Experts: Rape of adopted Ohio kids is a haunting case


Associated Press

TROY, Ohio

The one-story, brick ranch-style home blends into the working-class neighborhood along Nutmeg Square in this western Ohio city, offering no signs of the terrible secrets it once concealed.

Its former owner will return to court in Dayton on Tuesday to be sentenced for guilty pleas to child rape and related charges in a haunting case that experts call unusual because the perpetrator was an adoptive father and the victims were three boys in his care. The pleas have all but ensured he will spend the rest of his life in prison.

The 40-year-old man, whom The Associated Press isn’t naming to protect the children’s identities, said in an interview that he had been a foster parent, youth basketball coach and substitute teacher for years without any problems. He said he didn’t adopt the boys with bad intentions.

“I always wanted to protect kids,” he said during one of two interviews at the Miami County Jail. “Somewhere along the line, things went wrong.”

In an era of stunning cases of sexual abuse of young boys by respected authority figures — priests, Boy Scout leaders, an assistant coach at a famed college football program — the repeated rapes of boys by an adoptive father who also arranged for two other men to rape one adopted son shocked his unsuspecting neighbors, investigators and children’s services officials.

The single man was a foster parent for six other children before he began adopting children in the past three years.

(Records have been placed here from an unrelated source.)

(* ===== verification/SessionPlacementSpec.v ===== *)
(** * Session placement: paths and read scopes

    Comparing texts with the prefix of a directory is comparing segments, so a
    session reads exactly what lies in its directory, a delegated child reads
    and is read like its parent, and an update has one result. *)

From stdpp Require Import strings.
From S2P Require Import Prelude Tool RunnerNames SessionPlacement.

Local Open Scope list_scope.

(** ** Segments *)

(** The segments of a dotted text, and the text of segments. *)
Abbreviation segments := (split_on path_dot).

Fixpoint dotted (parts : list text) : text :=
  match parts with
  | [] => []
  | [part] => part
  | part :: rest => part ++ path_dot :: dotted rest
  end.

Definition undotted (part : text) : Prop := path_dot ∉ part.

Lemma segments_cons value : exists part parts, segments value = part :: parts.
Proof.
  induction value as [|c rest (part & parts & IH)]; simpl; [by eauto|].
  destruct (c =? path_dot)%N; [by eauto|]. rewrite IH. by eauto.
Qed.

Lemma dotted_cons part parts : parts <> [] -> dotted (part :: parts) = part ++ path_dot :: dotted parts.
Proof. by destruct parts. Qed.

Lemma dotted_segments value : dotted (segments value) = value.
Proof.
  induction value as [|c rest IH]; [done|]. cbn [split_on].
  destruct (N.eqb_spec c path_dot) as [->|Hc].
  - rewrite dotted_cons; [by rewrite IH|]. destruct (segments_cons rest) as (? & ? & ->). done.
  - destruct (segments_cons rest) as (part & parts & Hs). rewrite Hs in *. destruct parts as [|next parts].
    + simpl in *. by rewrite IH.
    + rewrite dotted_cons in * by done. simpl. by rewrite <- IH.
Qed.

Lemma segments_undotted value : Forall undotted (segments value).
Proof.
  induction value as [|c rest IH]; cbn [split_on]; [constructor; [apply not_elem_of_nil|constructor]|].
  destruct (N.eqb_spec c path_dot) as [->|Hc]; [constructor; [apply not_elem_of_nil|done]|].
  destruct (segments_cons rest) as (part & parts & Hs). rewrite Hs in *. apply Forall_cons in IH as [Hpart Hparts].
  constructor; [|done]. unfold undotted in *. set_solver.
Qed.

Lemma segments_part part rest :
  undotted part -> segments (part ++ path_dot :: rest) = part :: segments rest.
Proof.
  unfold undotted. induction part as [|c part IH]; intros Hpart; [by simpl|].
  cbn [app split_on]. rewrite not_elem_of_cons in Hpart. destruct Hpart as [Hc Hpart].
  rewrite (proj2 (N.eqb_neq c path_dot)) by congruence. by rewrite IH.
Qed.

He adopted a brother and sister and an unrelated boy, and was in the process of adopting another boy, all age 9 to 12, when authorities arrested him a year ago Sunday after an undercover sting that began when a detective looked into an online posting about “taboo sex.”

Ohio officials don’t believe there has been a comparable case in the state in recent years, and media reports over the past five years show only a handful of reported cases nationally in which adoptive fathers sexually abused children in their care.

Child abuse by adoptive fathers is much rarer than by biological fathers, or by other male relatives and nonrelatives, federal studies have indicated.

“This isn’t a typical situation. It certainly isn’t typical of people seeking adoption,” said David Finkelhor, director of the Crimes Against Children Research Center at the University of New Hampshire.

“Most abusers of this sort have an interest in a child during a certain period of their development. They are looking for opportunities where they can get access to the kids. They don’t want to have custodial responsibility,” he said.

The adoptive father already has been sentenced here to at least 60 years in prison. In Dayton, he is expected to be sentenced to at least 50 years, to run concurrently.